Dans cette figure, un pic en bleu foncé, en semaines 14-15, se démarque très nettement. Pour cette tranche d’âge, un pic est visible chaque année entre janvier et début mars (semaines 1-11). Alors que ceux de 2015 et 2017 (courbe orange et mauve) sont presque aussi impressionnants que celui de 2020, ceux de 2019 et 2018 sont plus discrets. Leur position dans le temps varie et correspond grosso modo au moment du pic des épidémies de grippe. C’est particulièrement vrai pour 2017 (courbe mauve), année où la grippe a flambé dès décembre 2016, ce qui est inhabituel.

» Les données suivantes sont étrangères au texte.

Lemma Claim_takes_earliest_witness :
  exists evs, fst (Claim documented_Sanitize id (worker (bs "a")) (quiet 5) 1 captured) = Ok evs /\
    map (λ e, (ID e, Attempt e)) evs = [(1, 1)].
Proof.
  destruct (Claim_takes_earliest documented_Sanitize id id (worker (bs "a")) (quiet 5) 1 captured)
    as (evs & taken & He & _).
  - apply captured_reachable.
  - apply worker_usable.
  - apply quiet_healthy.
  - lia.
  - intros i r Hr _. revert i r Hr. change (map_Forall (λ _ r, attempts r < max_int4) (event_queue captured)).
    by_compute.
  - exists evs. split; [by rewrite He|]. apply (f_equal fst) in He. vm_compute in He. injection He as <-. done.
Defined.

Lemma queue_invariant_witness :
  exists r, event_queue leased_one !! 1 = Some r /\ 1 <= attempts r.
Proof.
  destruct (event_queue leased_one !! 1) as [r|] eqn:E; [|by vm_compute in E].
  exists r. split; [done|].
  destruct (queue_invariant documented_Sanitize id id leased_one leased_one_reachable 1 r E) as (_ & _ & H & _).
  apply H. vm_compute in E. injection E as <-. done.
Defined.
(* ===== verification/Worker.v ===== *)
(** * The delivery worker

    [internal/delivery]'s semaphore.go, worker.go, dispatch.go, hold.go and drain.go over the
    event-source port. A worker's state is what its mutexes guard; the goroutines it starts are
    [running] events that end by a [Completes] disturbance, which may fall between any two visits of
    the dispatch loop, as may the start of a drain. The order of a range over a map is a parameter. *)

From S2P Require Import Prelude Policy Signing Quote Queue Port Envelope Deliver.
From stdpp Require Import sorting.

Local Open Scope Z_scope.

(** ** semaphore.go *)

Record semaphore := { slots : nat; capacity : nat }.

Definition newSemaphore (capacity : Z) : semaphore :=
  {| slots := 0; capacity := Z.to_nat (if capacity <=? 0 then 1 else capacity) |}.

(** A nil semaphore admits everyone. *)
Definition tryAcquire (s : option semaphore) : bool * option semaphore :=
  match s with
  | None => (true, None)
  | Some s => if (slots s <? capacity s)%nat then (true, Some {| slots := S (slots s); capacity := capacity s |})
              else (false, Some s)
  end.

(** A release of an empty semaphore is ignored. *)
Definition release (s : option semaphore) : option semaphore :=
  (λ s, {| slots := pred (slots s); capacity := capacity s |}) <$> s.

Definition hasCapacity (s : option semaphore) : bool :=
  match s with None => true | Some s => (slots s <? capacity s)%nat end.

(** ** The worker's state *)

Record listenerState := { config : ListenerConfig; sem : option semaphore }.

Record WorkerConfig := {
  BatchSize : Z;
  GlobalConcurrency : Z;
  PollInterval : Z;
  LeaseTimeout : Z;
  Listeners : list ListenerConfig;
  (** Whether [NewWorker] is given a reclaimer. *)
  HasReclaimer : bool
}.

Inductive worker_error := ErrDrainTimedOut | portError (e : source_error).

(** What a worker did, in order: kept to state what it does, never read by it. *)
Inductive happening :=
  | Started (e : Event)
  | Finished (e : Event) (s : settlement)
  | DeadLettered (e : Event) (reason : gostring)
  | Lapsed (e : Event)
  | Released (id : Z).

Record Worker (P : Type) := MkWorker {
  port : P;
  worker_config : WorkerConfig;
  global : semaphore;
  listeners : gmap gostring listenerState;
  order : list gostring;
  inFlight : gmap Z nat;
  activity : gmap Z (list Event);
  stopping : bool;
  releaseErr : list worker_error;
  pending_ : gmap gostring (list Event);
  held : gmap Z Z;
  running : list Event;
  history : list happening
}.
Arguments MkWorker {P}. Arguments port {P}. Arguments worker_config {P}. Arguments global {P}.
Arguments listeners {P}. Arguments order {P}. Arguments inFlight {P}. Arguments activity {P}.
Arguments stopping {P}. Arguments releaseErr {P}. Arguments pending_ {P}. Arguments held {P}.
Arguments running {P}. Arguments history {P}.

Section worker.
Context {P : Type} `{EventSource P}.
(** The order in which a range visits a map of queues. *)
Context (range : gmap gostring (list Event) -> list (gostring * list Event)).
(** What a delivery makes of an event, its listener, its clock readings and what the client answers. *)
Context (attempt : Event -> ListenerConfig -> readings -> http_client -> settlement).

Definition set_port (p : P) (w : Worker P) : Worker P :=
  MkWorker p (worker_config w) (global w) (listeners w) (order w) (inFlight w) (activity w) (stopping w)
    (releaseErr w) (pending_ w) (held w) (running w) (history w).
Definition set_admission (g : semaphore) (l : gmap gostring listenerState) (w : Worker P) : Worker P :=
  MkWorker (port w) (worker_config w) g l (order w) (inFlight w) (activity w) (stopping w)
    (releaseErr w) (pending_ w) (held w) (running w) (history w).
Definition set_tracking (i : gmap Z nat) (a : gmap Z (list Event)) (r : list Event) (w : Worker P) : Worker P :=
  MkWorker (port w) (worker_config w) (global w) (listeners w) (order w) i a (stopping w)
    (releaseErr w) (pending_ w) (held w) r (history w).
Definition set_drain (s : bool) (e : list worker_error) (w : Worker P) : Worker P :=
  MkWorker (port w) (worker_config w) (global w) (listeners w) (order w) (inFlight w) (activity w) s
    e (pending_ w) (held w) (running w) (history w).
Definition set_held (p : gmap gostring (list Event)) (h : gmap Z Z) (w : Worker P) : Worker P :=
  MkWorker (port w) (worker_config w) (global w) (listeners w) (order w) (inFlight w) (activity w) (stopping w)
    (releaseErr w) p h (running w) (history w).
Definition log (h : happening) (w : Worker P) : Worker P :=
  MkWorker (port w) (worker_config w) (global w) (listeners w) (order w) (inFlight w) (activity w) (stopping w)
    (releaseErr w) (pending_ w) (held w) (running w) (history w ++ [h]).

(** [NewWorker]: the first listener of a name is kept, one without a name is skipped. *)
Definition add_listener (acc : gmap gostring listenerState * list gostring) (l : ListenerConfig) :
    gmap gostring listenerState * list gostring :=
  let '(ls, order) := acc in
  if bool_decide (Name l = []) then acc
  else match ls !! Name l with
       | Some _ => acc
       | None =>
           let sem := if 0 <? Concurrency l then Some (newSemaphore (Concurrency l)) else None in
           (<[Name l := {| config := l; sem := sem |}]> ls, order ++ [Name l])
       end.

Definition at_least_one (n : Z) : Z := if n <=? 0 then 1 else n.
(* ===== verification/Partition.v ===== *)
(** * The partition grid and the maintenance plan

    [internal/schema]'s pure half of maintenance: the epoch-aligned grid of partition.go, the plan of
    plan.go, the precondition of horizon.go and the bound reader of partitionbound.go. An instant is
    a number of nanoseconds from the epoch ([time.Time] is wider than [int64], so it is a [Z]); a
    [time.Duration] is an [int64] whose arithmetic wraps. *)

From S2P Require Import Prelude Utf8 Quote.
From stdpp Require Import sorting.

Local Open Scope Z_scope.

(** ** Rendering an instant in UTC *)

(** [w] decimal digits of [z]. *)
Fixpoint fixed_digits (w : nat) (z : Z) : gostring :=
  match w with
  | O => []
  | S w => fixed_digits w (z / 10) ++ [byte_of (48 + z mod 10)]
  end.

(** The standard library's zero-padded decimal. *)
Definition append_int (z : Z) (width : nat) : gostring :=
  let digits z := if z <? 10 ^ Z.of_nat width then fixed_digits width z else format_int z in
  if z <? 0 then bs "-" ++ digits (- z) else digits z.

Record civil := Civil { year : Z; month : Z; day : Z }.

Definition ns_per_day : Z := 86400 * 10 ^ 9.

(** The proleptic Gregorian date of a day counted from the epoch. Years are counted from 1 March, so
    that a leap day is the last of its year. *)
Definition civil_of_day (days : Z) : civil :=
  let d := days + 719468 in
  let n400 := d / 146097 in let d := d mod 146097 in
  let n100 := Z.min 3 (d / 36524) in let d := d - 36524 * n100 in
  let n4 := d / 1461 in let d := d - 1461 * n4 in
  let n1 := Z.min 3 (d / 365) in let d := d - 365 * n1 in
  let m := (5 * d + 2) / 153 in
  Civil (400 * n400 + 100 * n100 + 4 * n4 + n1 + (if 10 <=? m then 1 else 0))
        (if 10 <=? m then m - 9 else m + 3)
        (d - (153 * m + 2) / 5 + 1).

Record clock := Clock { hour : Z; minute : Z; second : Z; nanosecond : Z }.

Definition clock_of (instant : Z) : clock :=
  let t := instant mod ns_per_day in
  let s := t / 10 ^ 9 in
  Clock (s / 3600) (s / 60 mod 60) (s mod 60) (t mod 10 ^ 9).

Definition civil_of (instant : Z) : civil := civil_of_day (instant / ns_per_day).

(** [bound.UTC().Format(rangeBoundLayout) + "Z"] *)
Definition boundStamp (bound : Z) : gostring :=
  let date := civil_of bound in let t := clock_of bound in
  append_int (year date) 4 ++ append_int (month date) 2 ++ append_int (day date) 2 ++ bs "T" ++
  append_int (hour t) 2 ++ append_int (minute t) 2 ++ append_int (second t) 2 ++ bs "." ++
  append_int (nanosecond t) 9 ++ bs "Z".

(** A fraction without its trailing zeros, and without its point where nothing is left. *)
Definition trim_zeros (digits : gostring) : gostring :=
  reverse (let fix strip s := match s with
                              | c :: r => if bool_decide (c = "0"%char) then strip r else s
                              | [] => []
                              end in strip (reverse digits)).
Definition fraction (nanos : Z) : gostring :=
  match trim_zeros (append_int nanos 9) with [] => [] | digits => bs "." ++ digits end.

En première conclusion, la COVID-19 n’a pas provoqué en Suisse un excès général de mortalité. L’excès de mortalité bien visible chez les ainés a donc été compensé par une réduction de mortalité chez les 0-64 ans. En épluchant plus précisément les causes de décès, on serait en mesure d’identifier, si ces données existent, les facteurs qui ont concouru à cette compensation. Le mode de vie confiné a clairement atténué certains facteurs de mortalité et il serait intéressant de savoir s’il est possible de conserver cette atténuation lorsque l’on aura retrouvé un mode de vie « normale ». En deuxième conclusion, et en ce qui concerne les 80 ans et plus, il est intéressant de constater que le taux de mortalité de mars-avril 2020 a déjà été atteint, à peu de cas près, en 2015 et 2017, lors vraisemblablement des épidémies de grippe saisonnière. Ces épisodes sont passés inaperçus dans la conscience du grand public. Epidémie n’est pas pandémie. Les récurrences annuelles de grippe génèrent une immunité de population, des vaccins sont disponibles et il existe même un/des médicaments antiviraux actifs. On a surtout intégré ces épisodes épidémiques comme faisant partie de ce qu’il faut s’attendre à vivre. Il faut toutefois garder le souvenir de la panique générée par le virus pandémique de la grippe H1N1 de 2009. En troisième conclusion, et ici, il ne s’agit plus de chiffre, il va bien falloir décortiquer l’hyper médiatisation journalistique et scientifique qui a accompagné, voire précédé, le SARS-CoV-2 dans sa course autour du monde pour estimer dans quelle mesure elle a pu contribuer à l’état de guerre sanitaire mondiale que nous vivons. Tout n’est pas terminé, c’est le moment de faire montre de solidarité citoyenne, on arrivera bien à dompter ce SARS-CoV-2 sauvage. La Suisse connait un nombre de nouveaux cas journaliers déclarés jamais atteint pendant la première vague.
NB. Les données présentées dans cet article concernent la Suisse et ne permettent pas forcément de tirer des conclusions applicables à d’autres pays.